§ **Dataset entries**:
(* ===== verification/Locks.v ===== *)
(** The ordered locks of clawdesk-types/src/ordered_lock.rs: the tracker of
    the levels a thread holds, and the threads that take read-write locks and
    mutexes through it, as a step relation. In debug builds an acquisition
    checks the order; in release builds nothing is tracked. *)
From S2P Require Import Prelude.
Local Open Scope Z_scope.

(** ** The tracker *)

Abbreviation HeldLevels := (list (Z * string)).

(** [None]: the assertion fails and the thread panics. *)
Definition debug_acquire (level : Z) (name : string) (held : HeldLevels) : option HeldLevels :=
  match last held with
  | Some (max_level, _) => if max_level <? level then Some (held ++ [(level, name)]) else None
  | None => Some (held ++ [(level, name)])
  end.

(** [held.remove(pos)] for the last position of the level, if there is one. *)
Fixpoint debug_release (level : Z) (held : HeldLevels) : HeldLevels :=
  match held with
  | [] => []
  | e :: held' =>
      if existsb (λ e, e.1 =? level) held' then e :: debug_release level held'
      else if e.1 =? level then held' else e :: held'
  end.

Record LockTelemetry : Type := mkLockTelemetry {
  total_acquisitions : Z;
  write_acquisitions : Z;
  contention_events : Z;
}.

Definition LockTelemetry_reset (t : LockTelemetry) : LockTelemetry := mkLockTelemetry 0 0 0.
Definition telemetry_read_acquire (feature : bool) (t : LockTelemetry) : LockTelemetry :=
  if feature then
    mkLockTelemetry (wrap64 (total_acquisitions t + 1)) (write_acquisitions t) (contention_events t)
  else t.
Definition telemetry_write_acquire (feature : bool) (t : LockTelemetry) : LockTelemetry :=
  if feature then
    mkLockTelemetry (wrap64 (total_acquisitions t + 1)) (wrap64 (write_acquisitions t + 1))
      (contention_events t)
  else t.

(** ** Threads

    A lock is an [OrderedRwLock] or an [OrderedMutex], whose guards are all
    exclusive. A thread runs, waits for the inner lock of an acquisition that
    has passed its check, or unwinds after a panic and only drops guards. *)

Record OrderedLock : Type := mkOrderedLock { level : Z; name : string }.

Inductive Mode : Type := Shared | Exclusive.

Inductive Status : Type :=
| Running
| Waiting (l : nat) (m : Mode)
| Unwinding.

Record Thread : Type := mkThread {
  held_levels : HeldLevels;
  guards : list (nat * Mode);
  status : Status;
}.

Record Process : Type := mkProcess {
  threads : gmap nat Thread;
  poisoned : gset nat;
}.

Section process.
Context (debug_assertions : bool) (locks : nat → OrderedLock).

Definition holds (p : Process) (l : nat) (m : Mode) : Prop :=
  ∃ t th, threads p !! t = Some th ∧ (l, m) ∈ guards th.

(** The inner lock can be taken. *)
Definition available (p : Process) (l : nat) (m : Mode) : Prop :=
  ¬ holds p l Exclusive ∧ (m = Exclusive → ¬ holds p l Shared).

Definition set_thread (p : Process) (t : nat) (th : Thread) : Process :=
  mkProcess (<[t := th]> (threads p)) (poisoned p).

(** What [read], [write] or [lock] does before it blocks. *)
Definition begin_acquire (l : nat) (m : Mode) (th : Thread) : Thread :=
  if debug_assertions then
    match debug_acquire (level (locks l)) (name (locks l)) (held_levels th) with
    | Some held => mkThread held (guards th) (Waiting l m)
    | None => mkThread (held_levels th) (guards th) Unwinding
    end
  else mkThread (held_levels th) (guards th) (Waiting l m).

(** The inner lock is taken: the guard, or the panic of [expect] when another
    thread panicked under an exclusive guard. *)
Definition end_acquire (p : Process) (l : nat) (m : Mode) (th : Thread) : Thread :=
  if decide (l ∈ poisoned p) then mkThread (held_levels th) (guards th) Unwinding
  else mkThread (held_levels th) ((l, m) :: guards th) Running.

(** [drop] of the guard at a position: guards may go in any order. *)
Definition drop_guard (i : nat) (l : nat) (th : Thread) : Thread :=
  mkThread (if debug_assertions then debug_release (level (locks l)) (held_levels th) else held_levels th)
    (delete i (guards th)) (status th).

Definition poison (th : Thread) (l : nat) (m : Mode) (p : Process) : Process :=
  match status th, m with
  | Unwinding, Exclusive => mkProcess (threads p) ({[l]} ∪ poisoned p)
  | _, _ => p
  end.

Inductive acquire_step : Process → Process → Prop :=
| step_acquire p t th l m :
    threads p !! t = Some th → status th = Running →
    acquire_step p (set_thread p t (begin_acquire l m th)).

(** The steps that need no new request: a waiting thread gets its lock, a
    thread that does not wait drops a guard. *)
Inductive progress_step : Process → Process → Prop :=
| step_granted p t th l m :
    threads p !! t = Some th → status th = Waiting l m → available p l m →
    progress_step p (set_thread p t (end_acquire p l m th))
| step_drop p t th i l m :
    threads p !! t = Some th → status th = Running ∨ status th = Unwinding →
    guards th !! i = Some (l, m) →
    progress_step p (poison th l m (set_thread p t (drop_guard i l th))).

(** A thread starts its next task with the tracker it has. *)
Inductive task_step : Process → Process → Prop :=
| step_task p t th :
    threads p !! t = Some th → status th = Unwinding → guards th = [] →
    task_step p (set_thread p t (mkThread (held_levels th) [] Running)).

Definition lock_step (p p' : Process) : Prop :=
  acquire_step p p' ∨ progress_step p p' ∨ task_step p p'.
End process.

Definition idle_process (n : nat) : Process :=
  mkProcess (gset_to_gmap (mkThread [] [] Running) (set_seq 0 n)) ∅.

(** ** The tracker is sorted *)

Definition level_lt (x y : Z * string) : Prop := x.1 < y.1.

Definition tracker_sorted (held : HeldLevels) : Prop := StronglySorted level_lt held.

Lemma sorted_last held e : tracker_sorted (held ++ [e]) ↔ tracker_sorted held ∧ Forall (λ x, x.1 < e.1) held.
Proof.
  unfold tracker_sorted. induction held as [|x held IH]; simpl.
  - split; intros _; repeat constructor.
  - split.
    + intros H. apply StronglySorted_inv in H as [Hs Hx]. apply IH in Hs as [Hs Hall].
      apply Forall_app in Hx as [Hx He]. apply Forall_cons in He as [He _].
      split; by constructor.
    + intros [Hs Hall]. apply StronglySorted_inv in Hs as [Hs Hx]. apply Forall_cons in Hall as [Hxe Hall].
      constructor; [by apply IH|]. apply Forall_app. split; [done|by apply Forall_singleton].
Qed.

Lemma debug_acquire_spec lv nm held : tracker_sorted held →
  debug_acquire lv nm held =
    if forallb (λ e, e.1 <? lv) held then Some (held ++ [(lv, nm)]) else None.
Proof.
  intros Hs. unfold debug_acquire. destruct held as [|x held _] using rev_ind; [done|].
  apply sorted_last in Hs as [_ Hall]. rewrite last_snoc, forallb_app. destruct x as [mx mn]. simpl.
  rewrite andb_true_r. destruct (Z.ltb_spec mx lv) as [Hlt|Hge]; [|by rewrite andb_false_r].
  rewrite andb_true_r.
  assert (forallb (λ e, e.1 <? lv) held = true) as ->; [|done].
  apply forallb_forall. intros e He. rewrite Forall_forall in Hall. apply Z.ltb_lt.
  specialize (Hall e). simpl in Hall. assert (e.1 < mx) by (apply Hall; by apply list_elem_of_In). lia.
Qed.

Lemma debug_release_spec lv held : tracker_sorted held →
  debug_release lv held = filter (λ e, e.1 ≠ lv) held.
Proof.
  unfold tracker_sorted. induction held as [|e held IH]; intros Hs; [done|]. cbn [debug_release].
  apply StronglySorted_inv in Hs as [Hs He]. rewrite Forall_forall in He.
  destruct (existsb (λ e, e.1 =? lv) held) eqn:E.
  - apply existsb_exists in E as (x & Hx & Hlv%Z.eqb_eq). apply list_elem_of_In in Hx.
    specialize (He x Hx). unfold level_lt in He.
    rewrite filter_cons_True by lia. by rewrite IH.
  - assert (filter (λ e, e.1 ≠ lv) held = held) as Hf.
    { apply filter_all. apply Forall_forall. intros x Hx Hlv.
      assert (existsb (λ e, e.1 =? lv) held = true); [|congruence].
      apply existsb_exists. exists x. split; [by apply list_elem_of_In|by apply Z.eqb_eq]. }
    destruct (Z.eqb_spec e.1 lv) as [Heq|Hne].
    + by rewrite filter_cons_False by auto.
    + by rewrite filter_cons_True, Hf by done.
Qed.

§ **Assignment**: The lines above starting at the one that contains "Waiting (l : nat) (m : Mode)" and ending at the one that contains "thread that does" must be transcribed exactly, and no other lines may appear.

§ **Task answer**:
| Waiting (l : nat) (m : Mode)
| Unwinding.

Record Thread : Type := mkThread {
  held_levels : HeldLevels;
  guards : list (nat * Mode);
  status : Status;
}.

Record Process : Type := mkProcess {
  threads : gmap nat Thread;
  poisoned : gset nat;
}.

Section process.
Context (debug_assertions : bool) (locks : nat → OrderedLock).

Definition holds (p : Process) (l : nat) (m : Mode) : Prop :=
  ∃ t th, threads p !! t = Some th ∧ (l, m) ∈ guards th.

(** The inner lock can be taken. *)
Definition available (p : Process) (l : nat) (m : Mode) : Prop :=
  ¬ holds p l Exclusive ∧ (m = Exclusive → ¬ holds p l Shared).

Definition set_thread (p : Process) (t : nat) (th : Thread) : Process :=
  mkProcess (<[t := th]> (threads p)) (poisoned p).

(** What [read], [write] or [lock] does before it blocks. *)
Definition begin_acquire (l : nat) (m : Mode) (th : Thread) : Thread :=
  if debug_assertions then
    match debug_acquire (level (locks l)) (name (locks l)) (held_levels th) with
    | Some held => mkThread held (guards th) (Waiting l m)
    | None => mkThread (held_levels th) (guards th) Unwinding
    end
  else mkThread (held_levels th) (guards th) (Waiting l m).

(** The inner lock is taken: the guard, or the panic of [expect] when another
    thread panicked under an exclusive guard. *)
Definition end_acquire (p : Process) (l : nat) (m : Mode) (th : Thread) : Thread :=
  if decide (l ∈ poisoned p) then mkThread (held_levels th) (guards th) Unwinding
  else mkThread (held_levels th) ((l, m) :: guards th) Running.

(** [drop] of the guard at a position: guards may go in any order. *)
Definition drop_guard (i : nat) (l : nat) (th : Thread) : Thread :=
  mkThread (if debug_assertions then debug_release (level (locks l)) (held_levels th) else held_levels th)
    (delete i (guards th)) (status th).

Definition poison (th : Thread) (l : nat) (m : Mode) (p : Process) : Process :=
  match status th, m with
  | Unwinding, Exclusive => mkProcess (threads p) ({[l]} ∪ poisoned p)
  | _, _ => p
  end.

Inductive acquire_step : Process → Process → Prop :=
| step_acquire p t th l m :
    threads p !! t = Some th → status th = Running →
    acquire_step p (set_thread p t (begin_acquire l m th)).

(** The steps that need no new request: a waiting thread gets its lock, a
    thread that does not wait drops a guard. *)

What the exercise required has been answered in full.